In connection therewith, provision is made in particular for the main seating channel 186 to accommodate a plurality of voltage tapping lines 180 and temperature measuring lines 182 of the conduit system 174, whilst each of the auxiliary seating channels 190 preferably accommodates just one voltage tapping line 180 and/or just one temperature measuring line 182.

The main seating channel 186 and/or the auxiliary seating channels 190 preferably have a substantially U-shaped cross section which opens out towards the side of the reinforcement structure 184 remote from the carrier element 122 so that the voltage tapping lines 180 and the temperature measuring lines 182 can be inserted into the reinforcement structure 184 from this side.
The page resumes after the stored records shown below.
(** C21. The usage that the key-value contexts report adds up: over any sequence of calls that returns, the changes
    that are reported to the resource manager for a payer sum up to what the pairs that it pays for take more than
    before, with the overhead, the key and the value of each, whoever sets, replaces and erases them; when the key and
    the value of a pair are less than 2^32 bytes together. (The resource manager of the program bills nothing with
    these reports.) *)
Theorem usage_adds_up (receiver : account_name) (limits : kv_database_config) (l : list kv_call) (u : undo_index kv_object) (r : ledger) :
  max_key_size limits + max_value_size limits < 2 ^ 32 -> objects_ok u -> room (Z.of_nat (length l)) u -> Forall call_wf l ->
  (forall k p, object_pairs u !! k = Some p -> size_of (tail k) + size_of (p_value p) < 2 ^ 32) ->
  is_ok (chainbase_calls receiver ledger_manager limits l u r).2 = true -> exists s,
  kv_backing_store (chainbase_calls receiver ledger_manager limits l u r).1 = Some s /\
  forall payer, billed payer (resources s) - billed payer r = used payer (object_pairs (db s)) - used payer (object_pairs u).
Proof.
  intros Hmax Hu Hroom Hl Hsz Hok. destruct (chainbase_spec receiver ledger_manager limits l u r Hu Hroom Hl) as [A1 A2]. destruct (A2 Hok) as (s & E & _ & Es). exists s. split; [done|]. rewrite A1 in Hok.
  destruct (spec_calls receiver ledger_manager limits l (spec_of u r)) as [b [rs|e]] eqn:Eb; [|done].
  exact (spec_accounted receiver limits l (spec_of u r) (chainbase_pairs s) rs b Hmax Hl Hsz Eb Es).
Qed.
The reinforcement structure 184 is preferably formed in one piece manner and may comprise, in particular, an injection mouldable material such as PBT (polybutylene terephthalate), PP (polypropylene), PA (polyamide), ABS (acrylonitrile butadiene styrene), and/or LCP (“Liquid Crystal Polymer”) for example.

As an alternative or in addition thereto, provision may also be made for the reinforcement structure 184 to comprise a metallic material such as aluminium for example, and in particular, to be in the form of a metallic worked part such as a stamped and bent component.

The reinforcement structure 184 may comprise one or more retaining arrangements by means of which the voltage tapping lines 180 and the temperature measuring lines 182 are fixed to the reinforcement structure 184, preferably in releasable manner.

Such retaining arrangements can, for example, be in the form of hooks, clamps, latching elements, clips or the like which are arranged on the reinforcement structure 184 and/or on the lines 180 or 182.

In turn, each reinforcement structure 184 of a conduit system 174 can be fixed as a whole to the inner surface 160 of the carrier element 122, in particular, in releasable manner

The fixing of the reinforcement structure 184 to the carrier element 122 can be effected by a latching arrangement, by welding and/or by adhesion for example.

As an alternative thereto, provision may also be made for the reinforcement structure 184 to be formed in one piece manner with the carrier element 122

The end of each voltage tapping line 180 is connected in electrically conductive manner to a respective contact region 192 of a cell connector 118 or a power terminal 120 of the electro-chemical module 102 in order to enable the electrical potential prevailing there to be tapped-off.

The end of each temperature measuring line 182 is attached to a temperature sensor 194 in the form of an NTC element (“Negative Temperature Coefficient”) for example. Each temperature sensor 194 is likewise in contact with a contact region 192 of a cell connector 118 or with a power terminal 120 of the electro-chemical module 102 in order to enable the temperature prevailing there to be measured.

Each of the contact regions 192 of the cell connectors 118 and each power terminal 120 is associated with a respective cell terminal 114 of the electro-chemical module 102 and is connected in electrically conductive manner, preferably by a material-uniting bond, to the respectively associated cell terminal 114 in the assembled state of the electro-chemical module 102.

Each cell connector 118 comprises two contact regions 192a and 192b for electrically contacting a cell terminal 114 and a compensation region 196 which connects the two contact regions 192a and 192b together. The compensation region 196 is preferably resiliently and/or plastically deformable in order to enable relative movement of the two contact regions 192a and 192b of the cell connector 118 relative to each other in the operative state of the electro-chemical device 100 and/or to allow for tolerances when assembling the electro-chemical device 100.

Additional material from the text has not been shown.